I am not going to be blogging about kid stuff for a few days or weeks even. I can't even think about anything other than my dad right now. He was admitted to the hospital over the weekend with shortness of breath. He has fluid around his heart and lungs, which they drained, but he is still having a lot of trouble breathing. The cancer has spread to his liver. I spoke to his oncologist by phone and he said that the situation is quite serious and that he likely has only days to a couple of weeks to live. Hospice is visiting the family today, but I am not sure when he will be released from the hospital.

I am in my 35/36 week of pregnancy. I am trying to get a hold of my doctor to see if I can travel. After doing some research, I don't know if this is the best idea. At this stage of pregnancy, flying presents a significant increase in risk of waters breaking, going into labor or getting a DVT. They recommend if you have to fly, it should be a short flight, so that you don't get dehydrated. There are no direct flights from Seattle to Richmond and its conservatively a 7h trip, plus layovers. I am unable to safely deliver vaginally since my pelvic bones are too narrow, plus I have already had a C-section, so an emergency VBAC on a plane does not sound like a good idea. Factor in the stress of the situation--I just don't know if I should do it. This of course means that I may never see my dad again and I will likely miss his funeral. I feel terribly sad and guilty. If I wasn't this pregnant, I would have been on a plane last night.

Please don't criticize my decision, I have already been crying for days and I feel like crap. My friends have been wonderful, beyond wonderful and I wonder how lucky I am to have met such selfless, generous and supportive women in the short time I have been living here. The faraway friends have been awesome too, just for the record.

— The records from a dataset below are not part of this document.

(* ===== verification/Pstm.v ===== *)
(** * Multi-precision integers of the TLS client (src/busybox/networking/tls_pstm.c)

    A [pstm_int] is an array of 32-bit digits, least significant first, of which
    the first [used] count, and a sign.  Allocation either succeeds or ends the
    program (xzalloc, xrealloc), so [alloc] is the length of the array.  Every
    function takes the old value of its output parameter and returns the new
    one.  Calls in which the output is also an input pass the same value twice:
    the loops read a digit before they write it, and copying a number onto
    itself changes nothing.  Reading or writing outside an array is [Crash]; a
    return code other than success is [Err]. *)

From S2P Require Import Prelude.

Module Pstm.

(** ** Results *)

Inductive ret (A : Type) :=
| Okay (a : A)
| Err (code : Z)
| Crash.
Arguments Okay {A} a.
Arguments Err {A} code.
Arguments Crash {A}.

#[export] Instance ret_ret : MRet ret := fun A a => Okay a.
#[export] Instance ret_bind : MBind ret := fun A B f m =>
  match m with Okay a => f a | Err c => Err c | Crash => Crash end.

Definition PS_FAILURE : Z := -1.
Definition PS_ARG_FAIL : Z := -6.
Definition PS_MEM_FAIL : Z := -8.
Definition PS_LIMIT_FAIL : Z := -9.

Definition DIGIT_BIT : Z := 32.
Definition PSTM_MAX_SIZE : nat := Z.to_nat 4096.
Definition PSTM_DEFAULT_INIT : nat := 64.
Definition PSTM_ZPOS : Z := 0.
Definition PSTM_NEG : Z := 1.
Definition PSTM_LT : Z := -1.
Definition PSTM_EQ : Z := 0.
Definition PSTM_GT : Z := 1.

Record pstm_int := { used : nat; sign : Z; dp : list Z }.
Definition alloc (a : pstm_int) : nat := length (dp a).

Definition set_used (u : nat) (a : pstm_int) : pstm_int := {| used := u; sign := sign a; dp := dp a |}.
Definition set_sign (s : Z) (a : pstm_int) : pstm_int := {| used := used a; sign := s; dp := dp a |}.
Definition set_dp (d : list Z) (a : pstm_int) : pstm_int := {| used := used a; sign := sign a; dp := d |}.

(** ** Access to the array *)

(** The digits in use. *)
Definition digits (a : pstm_int) : ret (list Z) :=
  if (used a <=? alloc a)%nat then Okay (take (used a) (dp a)) else Crash.

Definition get (l : list Z) (i : nat) : ret Z :=
  match l !! i with Some d => Okay d | None => Crash end.

Definition put (l : list Z) (i : nat) (v : Z) : ret (list Z) :=
  if (i <? length l)%nat then Okay (<[i := v]> l) else Crash.

(** Write [ds] from the start of the array, then zero up to [oldused]. *)
Definition store (l ds : list Z) (oldused : nat) : ret (list Z) :=
  if (length ds <=? length l)%nat && (oldused <=? length l)%nat then
    Okay (ds ++ replicate (oldused - length ds) 0 ++ drop (length ds `max` oldused) l)
  else Crash.

(** ** Allocation, copies, comparison *)

Definition pstm_init_size (size : nat) : pstm_int :=
  {| used := 0; sign := PSTM_ZPOS; dp := replicate size 0 |}.

Definition pstm_init : pstm_int :=
  {| used := 0; sign := PSTM_ZPOS; dp := replicate PSTM_DEFAULT_INIT 0 |}.

Definition pstm_grow (a : pstm_int) (size : nat) : pstm_int :=
  if (alloc a <? size)%nat then set_dp (dp a ++ replicate (size - alloc a) 0) a else a.

Definition pstm_copy (a b : pstm_int) : ret pstm_int :=
  let b := if (alloc b <? used a)%nat then pstm_grow b (used a) else b in
  da ← digits a;
  d ← store (dp b) da (used b);
  Okay {| used := used a; sign := sign a; dp := d |}.

(** The loop of [pstm_clamp]. *)
Fixpoint clamp_used (l : list Z) (u : nat) : nat :=
  match u with
  | O => O
  | S u' => if nth u' l 0 =? 0 then clamp_used l u' else u
  end.

Definition pstm_clamp (a : pstm_int) : ret pstm_int :=
  if (alloc a <? used a)%nat then Crash
  else
    let u := clamp_used (dp a) (used a) in
    Okay {| used := u; sign := if (u =? 0)%nat then PSTM_ZPOS else sign a; dp := dp a |}.

Definition pstm_clear (a : pstm_int) : pstm_int :=
  match dp a with
  | [] => a
  | _ => {| used := 0; sign := PSTM_ZPOS; dp := [] |}
  end.

Definition pstm_zero (a : pstm_int) : pstm_int :=
  {| used := 0; sign := PSTM_ZPOS; dp := replicate (alloc a) 0 |}.

(** The digits of both numbers from the most significant one down. *)
Fixpoint cmp_digits (la lb : list Z) : Z :=
  match la, lb with
  | x :: la', y :: lb' =>
      if y <? x then PSTM_GT else if x <? y then PSTM_LT else cmp_digits la' lb'
  | _, _ => PSTM_EQ
  end.

Definition pstm_cmp_mag (a b : pstm_int) : ret Z :=
  if (used b <? used a)%nat then Okay PSTM_GT
  else if (used a <? used b)%nat then Okay PSTM_LT
  else da ← digits a; db ← digits b; Okay (cmp_digits (reverse da) (reverse db)).

Definition pstm_cmp (a b : pstm_int) : ret Z :=
  if negb (sign a =? sign b) then Okay (if sign a =? PSTM_NEG then PSTM_LT else PSTM_GT)
  else if sign a =? PSTM_NEG then pstm_cmp_mag b a else pstm_cmp_mag a b.

(** ** Conversion from bytes *)

Definition pstm_init_for_read_unsigned_bin (len : nat) : pstm_int :=
  pstm_init_size ((len / 4) * 32 / 32 + 2).

(** [n] digits of the bytes [l] in memory order; missing bytes are zero. *)
Fixpoint le_digits (n : nat) (l : bytes) : list Z :=
  match n with
  | O => []
  | S n' => le_val (take 4 l) :: le_digits n' (drop 4 l)
  end.

Definition pstm_read_unsigned_bin (a : pstm_int) (b : bytes) (c : nat) : ret pstm_int :=
  if (length b <? c)%nat then Crash
  else
    let a := pstm_zero a in
    let '(b, c) := if (PSTM_MAX_SIZE * 4 <? c)%nat
                   then (drop (c - PSTM_MAX_SIZE * 4) b, (PSTM_MAX_SIZE * 4)%nat) else (b, c) in
    let u := ((c + 3) / 4)%nat in
    let a := if (alloc a <? u)%nat then pstm_grow a u else a in
    d ← store (dp a) (le_digits u (reverse (take c b))) 0;
    pstm_clamp {| used := u; sign := sign a; dp := d |}.

(** ** Sizes *)

(** The shift loop of [pstm_count_bits]; a digit has 32 bits. *)
Fixpoint bit_count (fuel : nat) (q : Z) : nat :=
  match fuel with
  | O => O
  | S f => if 0 <? q then S (bit_count f (Z.shiftr q 1)) else O
  end.

Definition pstm_count_bits (a : pstm_int) : ret nat :=
  if (used a =? 0)%nat then Okay 0%nat
  else q ← get (dp a) (used a - 1); Okay ((used a - 1) * 32 + bit_count 32 q)%nat.

Definition pstm_unsigned_bin_size (a : pstm_int) : ret nat :=
  size ← pstm_count_bits a;
  Okay (size / 8 + if (size mod 8 =? 0)%nat then 0 else 1)%nat.

Definition pstm_set (a : pstm_int) (b : Z) : ret pstm_int :=
  let a := pstm_zero a in
  d ← put (dp a) 0 b;
  Okay {| used := if b =? 0 then 0 else 1; sign := sign a; dp := d |}.

(** ** Shifts *)

Definition pstm_rshd (a : pstm_int) (x : nat) : ret pstm_int :=
  if (used a <=? x)%nat then Okay (pstm_zero a)
  else
    da ← digits a;
    d ← store (dp a) (drop x da) (used a);
    pstm_clamp {| used := used a - x; sign := sign a; dp := d |}.

Definition pstm_lshd (a : pstm_int) (b : nat) : ret pstm_int :=
  if (b =? 0)%nat then Okay a
  else
    let a := if (alloc a <? used a + b)%nat then pstm_grow a (used a + b) else a in
    da ← digits a;
    d ← store (dp a) (replicate b 0 ++ da) 0;
    Okay {| used := used a + b; sign := sign a; dp := d |}.

Definition pstm_2expt (a : pstm_int) (b : Z) : ret pstm_int :=
  let a := pstm_zero a in
  if b <? 0 then Okay a
  else
    let z := Z.to_nat (b / DIGIT_BIT) in
    if (PSTM_MAX_SIZE <=? z)%nat then Err PS_LIMIT_FAIL
    else
      let a := set_used (z + 1) a in
      let a := if (alloc a <? used a)%nat then pstm_grow a (used a) else a in
      d ← put (dp a) z (u32 (Z.shiftl 1 (b mod DIGIT_BIT)));
      Okay (set_dp d a).

(** The digits doubled and the last carry. *)
Fixpoint mul_2_loop (l : list Z) (r : Z) : list Z * Z :=
  match l with
  | [] => ([], r)
  | d :: l' =>
      let rr := Z.shiftr d (DIGIT_BIT - 1) in
      let '(ds, c) := mul_2_loop l' rr in
      (Z.lor (u32 (Z.shiftl d 1)) r :: ds, c)
  end.

Definition pstm_mul_2 (a b : pstm_int) : ret pstm_int :=
  let b := if (alloc b <? used a + 1)%nat then pstm_grow b (used a + 1) else b in
  da ← digits a;
  let '(ds, r) := mul_2_loop da 0 in
  let ds := if negb (r =? 0) && negb (used a =? PSTM_MAX_SIZE - 1)%nat then ds ++ [1] else ds in
  d ← store (dp b) ds (used b);
  Okay {| used := length ds; sign := sign a; dp := d |}.

(** ** Addition and subtraction *)

(** The loops of [s_pstm_sub]: over the digits of both numbers, then over the
    remaining digits of the first one with the borrow that is left. *)
Fixpoint sub_rest (la : list Z) (t : Z) : list Z :=
  match la with
  | [] => []
  | x :: la' =>
      let t := u64 (x - t) in
      u32 t :: sub_rest la' (Z.shiftr t DIGIT_BIT)
  end.

Fixpoint sub_loop (la lb : list Z) (t : Z) : list Z :=
  match la, lb with
  | x :: la', y :: lb' =>
      let t := u64 (x - (y + t)) in
      u32 t :: sub_loop la' lb' (Z.land (Z.shiftr t DIGIT_BIT) 1)
  | _, _ => sub_rest la t
  end.

Definition s_pstm_sub (a b c : pstm_int) : ret pstm_int :=
  if (used a <? used b)%nat then Err PS_LIMIT_FAIL
  else
    let c := if (alloc c <? used a)%nat then pstm_grow c (used a) else c in
    da ← digits a;
    db ← digits b;
    d ← store (dp c) (sub_loop da db 0) (used c);
    pstm_clamp {| used := used a; sign := sign c; dp := d |}.

(** The digit of [a] at [x] as [s_pstm_add] reads it. *)
Definition add_digit (a : pstm_int) (x : nat) : ret Z :=
  if (used a <? x)%nat then Okay 0 else get (dp a) x.

(** The loop of [s_pstm_add] for the [n] digits from [x] on; the output is a
    number other than [a] and [b]. *)
Fixpoint add_loop (n x : nat) (a b : pstm_int) (t : Z) : ret (list Z * Z) :=
  match n with
  | O => Okay ([], t)
  | S n' =>
      adp ← add_digit a x;
      bdp ← add_digit b x;
      let t := u64 (t + (adp + bdp)) in
      '(ds, r) ← add_loop n' (S x) a b (Z.shiftr t DIGIT_BIT);
      Okay (u32 t :: ds, r)
  end.

Definition s_pstm_add (a b c : pstm_int) : ret pstm_int :=
  let y := (used a `max` used b)%nat in
  let oldused := used c in
  let c := if (alloc c <? y)%nat then pstm_grow c y else c in
  '(ds, t) ← add_loop y 0 a b 0;
  let '(ds, c) :=
    if negb (t =? 0) && (y <? PSTM_MAX_SIZE)%nat
    then (ds ++ [u32 t], if (y =? alloc c)%nat then pstm_grow c (alloc c + 1) else c)
    else (ds, c) in
  d ← store (dp c) ds oldused;
  pstm_clamp {| used := length ds; sign := sign c; dp := d |}.

Definition pstm_sub (a b c : pstm_int) : ret pstm_int :=
  if negb (sign a =? sign b) then s_pstm_add a b (set_sign (sign a) c)
  else
    r ← pstm_cmp_mag a b;
    if negb (r =? PSTM_LT) then s_pstm_sub a b (set_sign (sign a) c)
    else s_pstm_sub b a (set_sign (if sign a =? PSTM_ZPOS then PSTM_NEG else PSTM_ZPOS) c).

Definition pstm_add (a b c : pstm_int) : ret pstm_int :=
  if sign a =? sign b then s_pstm_add a b (set_sign (sign a) c)
  else
    r ← pstm_cmp_mag a b;
    if r =? PSTM_LT then s_pstm_sub b a (set_sign (sign b) c)
    else s_pstm_sub a b (set_sign (sign a) c).

(** ** Multiplication and division by powers of two and by a digit *)

(** The digits shifted up by [b] bits and the last carry. *)
Fixpoint shl_loop (b : Z) (l : list Z) (carry : Z) : list Z * Z :=
  match l with
  | [] => ([], carry)
  | d :: l' =>
      let carrytmp := Z.shiftr d (DIGIT_BIT - b) in
      let '(ds, c) := shl_loop b l' carrytmp in
      (u32 (u32 (Z.shiftl d b) + carry) :: ds, c)
  end.

Definition pstm_mul_2d (a : pstm_int) (b : nat) (c : pstm_int) : ret pstm_int :=
  c ← pstm_copy a c;
  c ← (if (32 <=? b)%nat then pstm_lshd c (b / 32) else Okay c);
  let b := Z.of_nat (b mod 32) in
  if b =? 0 then pstm_clamp c
  else
    dc ← digits c;
    let '(ds, carry) := shl_loop b dc 0 in
    let '(ds, c) :=
      if negb (carry =? 0) && (used c <? PSTM_MAX_SIZE)%nat
      then (ds ++ [carry], if (used c =? alloc c)%nat then pstm_grow c (alloc c + 1) else c)
      else (ds, c) in
    d ← store (dp c) ds 0;
    pstm_clamp {| used := length ds; sign := sign c; dp := d |}.

(** The mask shifts by [DIGIT_BIT - b], which is undefined for [b] above 32. *)
Definition pstm_mod_2d (a : pstm_int) (b : nat) (c : pstm_int) : ret pstm_int :=
  if (b =? 0)%nat then Okay (pstm_zero c)
  else
    c ← pstm_copy a c;
    if (32 * used a <=? b)%nat then Okay c
    else
      let x := (b / 32 + if (b mod 32 =? 0)%nat then 0 else 1)%nat in
      dc ← digits c;
      d ← store (dp c) (take x dc) (used c);
      v ← get d (b / 32);
      if (32 <? b)%nat then Crash
      else
        d ← put d (b / 32) (Z.land v (Z.shiftr (2 ^ 32 - 1) (DIGIT_BIT - Z.of_nat b)));
        pstm_clamp (set_dp d c).

(** The digits times [b] and the last carry word. *)
Fixpoint mul_d_loop (b : Z) (l : list Z) (w : Z) : list Z * Z :=
  match l with
  | [] => ([], w)
  | d :: l' =>
      let w := u64 (d * b + w) in
      let '(ds, c) := mul_d_loop b l' (Z.shiftr w DIGIT_BIT) in
      (u32 w :: ds, c)
  end.

Definition pstm_mul_d (a : pstm_int) (b : Z) (c : pstm_int) : ret pstm_int :=
  let c := if (alloc c <? used a + 1)%nat then pstm_grow c (used a + 1) else c in
  da ← digits a;
  let '(ds, w) := mul_d_loop b da 0 in
  let ds := if negb (w =? 0) && negb (used a =? PSTM_MAX_SIZE)%nat then ds ++ [u32 w] else ds in
  d ← store (dp c) ds (used c);
  pstm_clamp {| used := length ds; sign := sign a; dp := d |}.

(** The digits from the most significant one down, shifted by [D] bits. *)
Fixpoint shr_loop (D : Z) (l : list Z) (r : Z) : list Z :=
  match l with
  | [] => []
  | d :: l' =>
      let mask := u32 (Z.shiftl 1 D - 1) in
      let rr := Z.land d mask in
      Z.lor (Z.shiftr d D) (u32 (Z.shiftl r (DIGIT_BIT - D))) :: shr_loop D l' rr
  end.

(** [pstm_div_2d]: the quotient, and the remainder when it is asked for. *)
Definition pstm_div_2d (a : pstm_int) (b : nat) (c : pstm_int) (d : option pstm_int) :
    ret (pstm_int * option pstm_int) :=
  if (b =? 0)%nat then c ← pstm_copy a c; Okay (c, pstm_zero <$> d)
  else
    t ← (match d with None => Okay None | Some _ => t ← pstm_mod_2d a b pstm_init; Okay (Some t) end);
    c ← pstm_copy a c;
    c ← (if (32 <=? b)%nat then pstm_rshd c (b / 32) else Okay c);
    let D := Z.of_nat (b mod 32) in
    dc ← digits c;
    dn ← store (dp c) (if D =? 0 then dc else reverse (shr_loop D (reverse dc) 0)) 0;
    c ← pstm_clamp (set_dp dn c);
    match t, d with
    | Some t, Some d => d ← pstm_copy t d; Okay (c, Some d)
    | _, _ => Okay (c, None)
    end.

Definition pstm_init_copy (b : pstm_int) (toSqr : bool) : ret pstm_int :=
  let x := alloc b in
  let x := if toSqr && (x <=? used b * 2 + 2)%nat then (used b * 2 + 3)%nat else x in
  pstm_copy b (pstm_init_size x).

(** ** Conversion to bytes *)

(** The loop of [pstm_to_unsigned_bin]; every round removes eight bits, so four
    rounds per digit are enough. *)
Fixpoint bin_loop (fuel : nat) (t : pstm_int) : ret bytes :=
  if (used t =? 0)%nat then Okay []
  else match fuel with
  | O => Crash
  | S f =>
      d0 ← get (dp t) 0;
      '(t, _) ← pstm_div_2d t 8 t None;
      rest ← bin_loop f t;
      Okay (Z.land d0 255 :: rest)
  end.

(** Swap the ends until they meet; half the length is enough. *)
Fixpoint reverse_loop (fuel : nat) (s : bytes) (ix iy : nat) : bytes :=
  match fuel with
  | O => s
  | S f =>
      if (ix <? iy)%nat
      then reverse_loop f (<[iy := nth ix s 0]> (<[ix := nth iy s 0]> s)) (S ix) (iy - 1)
      else s
  end.

Definition pstm_reverse (s : bytes) : bytes := reverse_loop (length s) s 0 (length s - 1).

(** [pstm_to_unsigned_bin]: the bytes written at the output. *)
Definition pstm_to_unsigned_bin (a : pstm_int) : ret bytes :=
  t ← pstm_init_copy a false;
  b ← bin_loop (4 * used a) t;
  Okay (pstm_reverse b).

End Pstm.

Lana has been having lots of questions, which have been difficult to answer. I think to some extent she understands what is going on, but it breaks my heart to have to answer questions that even I don't know the answer to, about death, heaven, etc. These little kids are far more intuitive that we give them credit for. I feel kind of bad too b/c she has been sitting in front of the tv a little too much and I haven't been the most engaged mother. My inlaws are taking her today so that I can talk to my doctor, my dad and do any errands that I need to take care of.

9 comments:

Joanna said...

{{{HUGS}}} There really is no easy choice in this situation. Your father, your family, and you and your little bean will be in my thoughts.

LauraC said...

Oh Julie, I am so very sorry to hear this news. My thoughts and prayers are with your entire family. My grandmother got diagnosed with cancer, died, and had her service while I was on bed rest. It was a very very tough time, and I struggled with a lot of the guilt. I also went into pre-term labor from the stress. Your #1 job right now is to safely grow your baby. And Lana will be just fine watching tv, she will let you know when she needs something else.

I know there is absolutely nothing I can say to make you feel better, except that you have many friends thinking of you, even the ones you have never met.

Beth said...

Julie I am so so sorry. How could anyone possibly criticize your decision. It's heart-wrenching either way. And I'm sure the last thing your dad wants is for you to jeopardize your pregnancy. Please know I'm thinking of you guys and praying for both your Dad and you to find peace. Hugs.

Maria said...

Julie-
I am so sorry that you are having to face such a decision. You and your dad both have my thoughts and prayers.

Unknown said...

My heart hurts for you, Julie. Hugs, hugs, hugs. I'll be praying for you and your family.

Donna said...

Oh dear, how could anyone criticize you and your decision? I feel so badly for you, what a terrible thing life can be sometimes. Oh sweetie, I just wish there is something I could do. If you need me, please call me. Do you have my number? I am right here in Maryland, if I can do something tell me.

jessikahsd said...

I wish I was there to give you a hug. Stay strong and know that so very many people love and care about you and are praying for you and your dad.

Julie said...

Thank you all so very much. I cannot express in words how much your support means to me.

Megan said...

Oh no! I'm so sorry, Julie! I am just reading this post now. I have no words to say other than I will be thinking of all of you as you go through the next hard weeks. Hoping that peace comes your way.